According to the Medicare trustees' annual report, Part D is working as its spending is 41 percent lower than their initial 10-year estimate. (See BioWorld Today, June 20, 2011.)

Sen. John Cornyn (R-Texas) attributed the savings in the prescription drug plan to the injection of competition and choice into the system. Cornyn plans to introduce a bill in the Senate to repeal IPAB as a companion bill to the Medicare Decisions Accountability Act, H.R. 452, which was introduced in the House in February by Rep. Phil Roe (R-Tenn.).

The House bill has 161 sponsors from both sides of the aisle and has been endorsed by the American Medical Association and a coalition of more than 270 health care-related organizations.

Other concerns raised at Wednesday's hearing had to do with the impact to access and the nature of IPAB itself. Several lawmakers cited Medicare's chief actuary Richard Foster's dire forecast that, under the Affordable Care Act, physicians will be paid half of what their services cost by the end of this decade. He projected payment would drop to 33 percent of costs in the decades ahead. The result is likely to be fewer physicians accepting Medicare patients.

Rep. Frank Pallone (D-N.J.), the ranking member of the subcommittee, spoke against IPAB, saying it is about "a growing imperialistic presidency." He compared it to the Defense Base Closure and Realignment Commission that removed Congress from the decisions about military base closures.

The idea that Congress is not capable of making the right choices is not true, Pallone said.

During her testimony, Health and Human Services Secretary Kathleen Sebelius said President Barrack Obama is considering appointments to the board, even though IPAB would not be effective for two years after his current term.

Sebelius acknowledged that the Congressional Budget Office is correct in saying IPAB isn't necessary now, but she called the board an essential "backstop" and "failsafe" to ensure the survival of Medicare.

"We don't know about the future," she added.

Other people defending the board also acknowledged the progress Medicare is making. The Affordable Care Act rewards good behavior and penalizes bad behavior to reform the system, Judy Feder, a senior fellow at the Center for American Progress, testified. IPAB ensures those reforms are met.

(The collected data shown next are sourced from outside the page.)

(* ===== verification/LufirafsView.v ===== *)
(** What the operations of lufirafs.c on the metadata image and on the disk do, as changes of a
    view: which blocks are in use, what every inode is, what every data block holds. *)

From S2P Require Import Prelude Bitmap Memory Interfaces Lufirafs.

(** * Bytes *)

Definition cut (l : list Z) (off n : Z) : list Z := take (Z.to_nat n) (drop (Z.to_nat off) l).

Lemma zget_cut l off n k : 0 <= off -> 0 <= k < n -> zget (cut l off n) k = zget l (off + k).
Proof.
  intros Ho Hk. unfold cut, zget. rewrite (proj2 (Z.leb_le 0 k)), (proj2 (Z.leb_le 0 (off + k))) by lia.
  rewrite lookup_take_lt, lookup_drop by lia. f_equal. lia.
Qed.

Lemma zlen_cut l off n : 0 <= off -> 0 <= n -> off + n <= zlen l -> zlen (cut l off n) = n.
Proof. intros. unfold cut, zlen in *. rewrite length_take, length_drop. lia. Qed.

Lemma list_zext (l l' : list Z) : zlen l = zlen l' -> (forall k, 0 <= k < zlen l -> zget l k = zget l' k) -> l = l'.
Proof.
  intros Hl H. apply list_eq_same_length with (length l); [unfold zlen in *; lia|done|].
  intros k x y Hk Hx Hy. specialize (H (Z.of_nat k)). unfold zget, zlen in H.
  rewrite (proj2 (Z.leb_le 0 (Z.of_nat k))), Nat2Z.id in H by lia. rewrite Hx, Hy in H. by injection (H ltac:(lia)).
Qed.

Lemma cut_ext l l' off n : 0 <= off -> 0 <= n -> zlen l = zlen l' -> off + n <= zlen l ->
  (forall k, off <= k < off + n -> zget l k = zget l' k) -> cut l off n = cut l' off n.
Proof.
  intros Ho Hn Hl Hle H. apply list_zext; rewrite !zlen_cut by lia; [done|].
  intros k Hk. rewrite !zget_cut by lia. apply H. lia.
Qed.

Feder, who responded when asked that she has discussed serving on IPAB with the administration, said Congress would be misguided to appeal the board. Rather, its authority should be expanded to all payers since Medicare can go only so far to ensure efficiency in health care.

The president called for strengthening IPAB in his 2012 budget plan. (See BioWorld Today, April 18, 2011.)

His overall strategy for health care cost containment is dependent on $500 billion in savings in the Medicare and Medicaid programs by 2023 and an additional $1 trillion in the following decade. "But if we're wrong, and Medicare costs rise faster than we expect, then this approach will give the independent commission the authority to make additional savings by further improving Medicare," Obama said in discussing his plan.

Biopharma continues to have "significant concerns about the overly broad powers of the unelected IPAB, which could enact sweeping Medicare changes without congressional oversight and which would not be subject to judicial or administrative review," John Castellani, president and CEO of the Pharmaceutical Research and Manufacturers of America, said earlier this year in response to the president's plan.